• Try it: Every line of the entries that holds the word "true" is to be copied.

==*==

Lemma each_Ok {A S} (P : S -> Prop) (f : S -> A -> Session S) srv l :
  (forall s x c s' c', f s x srv c = (Ok s', c') -> P s -> P s') ->
  forall s c s' c', each f s l srv c = (Ok s', c') -> P s -> P s'.
Proof.
  intros Hf. induction l as [|x l IH]; intros s c s' c' H HP; simpl in H; [by injection H as <- _|].
  apply bind_Ok in H as (s1 & c1 & H1 & H2). eapply IH; [exact H2|]. by eapply Hf.
Qed.

(** The first generation raises no alert on PostgreSQL. The row it inserts
    leaves [evaluated_at] NULL, which migration 004 forbids without giving a
    default: on a migrated database [ApplyObservation] never returns an alert,
    it returns none or fails. An alert that is due fails the call, and rolls
    back the observation with it, every time it is tried. *)
Theorem ApplyObservation_never_alerts (now : Time) (o : Observation) (p p' : Postgres) (alerts : list Alert) :
  run (Postgres.ApplyObservation now o) p = (Ok alerts, p') -> alerts = [].
Proof.
  unfold run. destruct (Postgres.ApplyObservation _ _ _ _) as [res [n d]] eqn:E. intros [= -> _].
  unfold Postgres.ApplyObservation in E. case_hyp E; [|done].
  apply transaction_Ok in E as (commits & n1 & d1 & Hbody & _).
  apply bind_Ok in Hbody as (k & c1 & _ & Hbody). case_hyp Hbody; [by injection Hbody as <- _ _|].
  apply bind_Ok in Hbody as (ds & c2 & _ & Hbody). apply bind_Ok in Hbody as (created & c3 & H & Hret).
  injection Hret as <- _ _. eapply (each_Ok (fun l => l = [])); [|exact H|done]. clear.
  intros s d c s' c' H ->. unfold Postgres.applyDefinition in H. case_hyp H; [by injection H as <- _|].
  apply bind_Ok in H as (st & c1 & _ & H).
  destruct (StoreEvaluate.apply d o st now) as [[[st' al] []]|]; cbn [negb] in H; [|by injection H as <- _|done].
  apply bind_Ok in H as (u & c2 & _ & H). destruct al as [al|]; [|by injection H as <- _].
  apply bind_Ok in H as (out & [n3 d3] & H & _). destruct c2 as [n2 d2]. apply exec_Ok in H.
  destruct (insertEvents_legacy d (Series.Key (Observation.Series o)) (Alert.with_Payload al (Some o)) (server p) d2)
    as (m & Hm & _). by rewrite H in Hm.
Qed.

(** An observation on which the only definition has nothing to say. *)
Lemma ApplyObservation_never_alerts_witness :
  exists alerts, (run (Postgres.ApplyObservation start (confirmedBar "green" btc start 99 101))
                    (Postgres.mk pgStart working)).1 = Ok alerts /\ alerts = [].
Proof.
  destruct (run (Postgres.ApplyObservation start (confirmedBar "green" btc start 99 101)) (Postgres.mk pgStart working))
    as [[alerts|err|] p'] eqn:E; [|vm_compute in E; discriminate E..].
  exists alerts. split; [reflexivity|]. exact (ApplyObservation_never_alerts _ _ _ _ _ E).
Defined.

(** ** Importing again *)

(** Importing a manifest again switches its disabled definitions on for a
    while, on PostgreSQL. [import] creates every definition and then sets its
    state. The INSERT of a definition that is stored but disabled enables it
    again, and so the import disables it anew, at a new boundary: up to that
    boundary the definition counts as enabled, though it had been off. The
    in-memory repository returns what it has ([reimport_in_memory]), which
    needs no second step. *)
Theorem reimport_reactivates (d stored disabled : AlertDefinition) (created : bool) (t tm : Time) (p p1 p2 : Postgres)
  (row : DefinitionRow) :
  rowWithHash d.(AlertDefinition.DefinitionHash) (alert_definitions p.(db)) = Some row ->
  row.(DefinitionRow.enabled) = false ->
  run (Postgres.CreateDefinition d) p = (Ok (stored, created), p1) ->
  run (Postgres.SetEnabled stored.(AlertDefinition.ID) false t) p1 = (Ok disabled, p2) ->
  (0 < row.(DefinitionRow.effective_at) <= tm)%Z -> (tm < timestamptz t)%Z ->
  definitionEnabledAt (scanDefinition row) tm = false /\
  created = false /\ stored.(AlertDefinition.Enabled) = true /\
  disabled.(AlertDefinition.Enabled) = false /\ definitionEnabledAt disabled tm = true.
Proof.
  intros Hrow Hoff H1 H2 [Hpos Hle] Hlt. unfold run in H1, H2.
  destruct (Postgres.CreateDefinition _ _ _) as [r1 [n1 d1]] eqn:E1. injection H1 as -> _.
  destruct (Postgres.SetEnabled _ _ _ _ _) as [r2 [n2 d2]] eqn:E2. injection H2 as -> _.
  unfold Postgres.CreateDefinition in E1. case_hyp E1; [|done]. apply exec_Ok in E1. unfold upsertDefinition in E1.
  case_hyp E1; [done|]. rewrite Hrow in E1. injection E1 as <- <- _.
  unfold Postgres.SetEnabled in E2. apply exec_Ok in E2. cbv beta in E2. destruct (unarchived _ _) as [|[row1|]]; [done| |done].
  injection E2 as <- _. unfold definitionEnabledAt, effectiveAt, IsZero, Before. simpl. rewrite Hoff.
  replace (DefinitionRow.effective_at row =? 0)%Z with false by lia. replace (timestamptz t =? 0)%Z with false by lia.
  simpl. split; [lia|]. split; [done|]. split; [done|]. split; [done|]. lia.
Qed.

Lemma reimport_in_memory (d : AlertDefinition) (m : Memory) (id : string) :
  m.(Memory.byHash) !! d.(AlertDefinition.DefinitionHash) = Some id -> isArchived m id = false ->
  (Memory.CreateDefinition d m).2 = m.
Proof. intros Hh Ha. unfold Memory.CreateDefinition. by rewrite Hh, Ha. Qed.

(** The definition of the tables, disabled at minute 10; imported again at
    minute 20. *)
Definition switchedOff : Postgres := (run (Postgres.SetEnabled pgID false (minutes 10)) (Postgres.mk pgStart working)).2.
Definition reimported : Res StoreError (AlertDefinition * bool) * Postgres := run (Postgres.CreateDefinition pgDefinition) switchedOff.
Definition switchedOffAgain : Res StoreError AlertDefinition * Postgres :=
  run (Postgres.SetEnabled pgID false (minutes 22)) reimported.2.

Lemma reimport_reactivates_witness :
  exists row disabled, rowWithHash pgDefinition.(AlertDefinition.DefinitionHash) (alert_definitions switchedOff.(db)) = Some row /\
    switchedOffAgain.1 = Ok disabled /\
    definitionEnabledAt (scanDefinition row) (minutes 21) = false /\ definitionEnabledAt disabled (minutes 21) = true.
Proof.
  destruct (rowWithHash pgDefinition.(AlertDefinition.DefinitionHash) (alert_definitions switchedOff.(db))) as [row|] eqn:Er;
    [|vm_compute in Er; discriminate Er].
  destruct reimported as [[[stored created]| |] p1] eqn:E1; [|vm_compute in E1; discriminate E1..].
  destruct switchedOffAgain as [[disabled| |] p2] eqn:E2; [|vm_compute in E2; discriminate E2..].
  exists row, disabled. split; [reflexivity|]. split; [reflexivity|].
  assert (stored.(AlertDefinition.ID) = pgID) as Hid by (vm_compute in E1; injection E1 as <- _ _; reflexivity).
  assert (row.(DefinitionRow.enabled) = false /\ row.(DefinitionRow.effective_at) = minutes 10) as [Hoff Heff]
    by (vm_compute in Er; injection Er as <-; split; vm_compute; reflexivity).
  destruct (reimport_reactivates pgDefinition stored disabled created (minutes 22) (minutes 21) switchedOff p1 p2 row
              Er Hoff E1) as (H1 & _ & _ & _ & H2).
  - rewrite Hid. unfold switchedOffAgain in E2. rewrite E1 in E2. exact E2.
  - rewrite Heff. split; vm_compute; [reflexivity|intros H; discriminate H].
  - vm_compute. reflexivity.
  - split; [exact H1|exact H2].
Defined.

==*==

• Solution to the problem:
  created = false /\ stored.(AlertDefinition.Enabled) = true /\
  disabled.(AlertDefinition.Enabled) = false /\ definitionEnabledAt disabled tm = true.
    definitionEnabledAt (scanDefinition row) (minutes 21) = false /\ definitionEnabledAt disabled (minutes 21) = true.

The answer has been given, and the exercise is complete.